ASSIGNMENT |
When the line containing "(** What the" is found in the data below, copy it and each line after it through the line containing "let '(e, bx)", exactly and with no others.

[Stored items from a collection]
- - - - -

(* ===== verification/Lifetime.v ===== *)
(** * The lifetime of the backing memory

    Every arena handle, buffer, raw region and frozen handle holds one strong
    reference to the arena; the last one to go drops the arena and with it
    gives the backing memory back.  The system of [Lifecycle] is extended with
    the reference count, the clones of the arena its users hold, and the
    deallocator. *)

From stdpp Require Import prelude numbers list gmap.
From S2P Require Import Prelude Usize Errors SlotSpec Memory Config Dealloc Buffer FixedArena.
From S2P Require Import Buddy ArenaRef BufferOps Lifecycle.
Local Open Scope Z_scope.

(** The pointer and length the drop of the arena passes on. *)
Definition backing (r : ArenaRef) : Z * Z :=
  match r with
  | RFixed a => (a_ptr a, a_total_size a)
  | RBuddy bd => (bd_ptr bd, bd_dealloc_len bd)
  end.

Definition dealloc_of (r : ArenaRef) : DeallocKind :=
  match r with RFixed a => a_dealloc a | RBuddy bd => bd_dealloc bd end.

(** [Drop] of [ArenaInner] and of [BuddyArenaInner]. *)
Definition arena_drop {P : Profile} (r : ArenaRef) (e : ErasedDealloc) (bx : Boxes) : outcome Boxes :=
  match r with
  | RFixed a => inner_drop e (a_ptr a) (a_total_size a) bx
  | RBuddy bd => inner_drop e (bd_ptr bd) (bd_dealloc_len bd) bx
  end.

Section lifetime.
Context {P : Profile} {B : BytesLib}.

Record lsys := mkLsys {
  l_sys : sys;
  l_handles : nat;
  l_strong : nat;
  l_erased : ErasedDealloc;
  l_boxes : Boxes;
}.

(** [Arc::clone], and the drop of an [Arc]: the last one drops the arena. *)
Definition arc_clone (l : lsys) : lsys :=
  mkLsys (l_sys l) (l_handles l) (S (l_strong l)) (l_erased l) (l_boxes l).

Definition arc_drop (l : lsys) : outcome lsys :=
  match l_strong l with
  | O => Panic
  | S O =>
      let! bx := arena_drop (s_ref (l_sys l)) (l_erased l) (l_boxes l) in
      Ret (mkLsys (l_sys l) (l_handles l) O (l_erased l) bx)
  | S n => Ret (mkLsys (l_sys l) (l_handles l) n (l_erased l) (l_boxes l))
  end.

Definition set_sys (l : lsys) (s : sys) : lsys :=
  mkLsys s (l_handles l) (l_strong l) (l_erased l) (l_boxes l).
Definition set_handles (l : lsys) (n : nat) : lsys :=
  mkLsys (l_sys l) n (l_strong l) (l_erased l) (l_boxes l).

(** Objects with an [ArenaRef] inside; bytes on the heap have none. *)
Definition holds_arc (o : owner) : bool :=
  match o with
  | OBuffer _ => true
  | OFrozen (FArena _) => true
  | OFrozen (FHeap _) => false
  | ORaw _ => true
  end.

Definition op_object (op : sys_op) : nat :=
  match op with
  | OpAllocate id _ | OpPut id _ | OpFreeze id | OpRead id | OpDrop id | OpIntoOwned id
  | OpRawAllocate id _ | OpRawWrite id _ _ | OpRawFreeze id _ _ => id
  end.

Definition is_allocation (op : sys_op) : bool :=
  match op with OpAllocate _ _ | OpRawAllocate _ _ => true | _ => false end.

(** The call reaches the arena or its memory through an [Arc]. *)
Definition uses_arena (s : sys) (op : sys_op) : bool :=
  match s_objs s !! op_object op with
  | Some o => holds_arc o
  | None => is_allocation op
  end.

(** What the code does to the count after the call proper: an allocation
    clones the [Arc] into its object; [freeze] moves it into the handle, or
    drops it with the buffer when that was spilled; a refused raw freeze and
    every drop let go of it. *)
Definition arc_effect (before : option owner) (op : sys_op) (res : sys_res) (l : lsys)
    : outcome lsys :=
  match op, res, before with
  | OpAllocate _ _, ResDone, _ => Ret (arc_clone l)
  | OpRawAllocate _ _, ResDone, _ => Ret (arc_clone l)
  | OpFreeze _, _, Some (OBuffer b) => if is_spilled b then arc_drop l else Ret l
  | OpRawFreeze _ _ _, ResRefused, _ => arc_drop l
  | OpDrop _, _, Some (OBuffer _) => arc_drop l
  | OpDrop _, _, Some (ORaw _) => arc_drop l
  | OpDrop _, _, Some (OFrozen (FArena _)) => arc_drop l
  | OpIntoOwned _, _, Some (OFrozen (FArena _)) => arc_drop l
  | _, _, _ => Ret l
  end.

Inductive lop :=
| LClone
| LDropArena
| LOp (op : sys_op).

(** Reaching the arena after it was dropped would be a use after free; it is
    [Panic] here. *)
Definition lsys_step (put : put_impl) (l : lsys) (o : lop) : outcome (option lsys) :=
  match o with
  | LClone =>
      match l_handles l with
      | O => Ret None
      | S n => Ret (Some (set_handles (arc_clone l) (S (S n))))
      end
  | LDropArena =>
      match l_handles l with
      | O => Ret None
      | S n => let! l := arc_drop (set_handles l n) in Ret (Some l)
      end
  | LOp op =>
      if is_allocation op && (l_handles l =? 0)%nat then Ret None
      else if uses_arena (l_sys l) op && (l_strong l =? 0)%nat then Panic
      else
        let! x := sys_step put (l_sys l) op in
        match x with
        | None => Ret None
        | Some (res, s') =>
            let! l' := arc_effect (s_objs (l_sys l) !! op_object op) op res (set_sys l s') in
            Ret (Some l')
        end
  end.

Fixpoint lsys_run (put : put_impl) (l : lsys) (os : list lop) : outcome lsys :=
  match os with
  | [] => Ret l
  | o :: os' =>
      let! x := lsys_step put l o in
      lsys_run put (default l x) os'
  end.

(** The arena as a builder hands it out: one handle, nothing allocated. *)
Definition lsys_new (r : ArenaRef) (w : World) (bx : Boxes) : lsys :=
  let '(e, bx) := ErasedDealloc_new (dealloc_of r) bx in
  mkLsys (mkSys r w ∅) 1 1 e bx.
End lifetime.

- - - - -

SOLUTION TO THE PROBLEM |
(** What the code does to the count after the call proper: an allocation
    clones the [Arc] into its object; [freeze] moves it into the handle, or
    drops it with the buffer when that was spilled; a refused raw freeze and
    every drop let go of it. *)
Definition arc_effect (before : option owner) (op : sys_op) (res : sys_res) (l : lsys)
    : outcome lsys :=
  match op, res, before with
  | OpAllocate _ _, ResDone, _ => Ret (arc_clone l)
  | OpRawAllocate _ _, ResDone, _ => Ret (arc_clone l)
  | OpFreeze _, _, Some (OBuffer b) => if is_spilled b then arc_drop l else Ret l
  | OpRawFreeze _ _ _, ResRefused, _ => arc_drop l
  | OpDrop _, _, Some (OBuffer _) => arc_drop l
  | OpDrop _, _, Some (ORaw _) => arc_drop l
  | OpDrop _, _, Some (OFrozen (FArena _)) => arc_drop l
  | OpIntoOwned _, _, Some (OFrozen (FArena _)) => arc_drop l
  | _, _, _ => Ret l
  end.

Inductive lop :=
| LClone
| LDropArena
| LOp (op : sys_op).

(** Reaching the arena after it was dropped would be a use after free; it is
    [Panic] here. *)
Definition lsys_step (put : put_impl) (l : lsys) (o : lop) : outcome (option lsys) :=
  match o with
  | LClone =>
      match l_handles l with
      | O => Ret None
      | S n => Ret (Some (set_handles (arc_clone l) (S (S n))))
      end
  | LDropArena =>
      match l_handles l with
      | O => Ret None
      | S n => let! l := arc_drop (set_handles l n) in Ret (Some l)
      end
  | LOp op =>
      if is_allocation op && (l_handles l =? 0)%nat then Ret None
      else if uses_arena (l_sys l) op && (l_strong l =? 0)%nat then Panic
      else
        let! x := sys_step put (l_sys l) op in
        match x with
        | None => Ret None
        | Some (res, s') =>
            let! l' := arc_effect (s_objs (l_sys l) !! op_object op) op res (set_sys l s') in
            Ret (Some l')
        end
  end.

Fixpoint lsys_run (put : put_impl) (l : lsys) (os : list lop) : outcome lsys :=
  match os with
  | [] => Ret l
  | o :: os' =>
      let! x := lsys_step put l o in
      lsys_run put (default l x) os'
  end.

(** The arena as a builder hands it out: one handle, nothing allocated. *)
Definition lsys_new (r : ArenaRef) (w : World) (bx : Boxes) : lsys :=
  let '(e, bx) := ErasedDealloc_new (dealloc_of r) bx in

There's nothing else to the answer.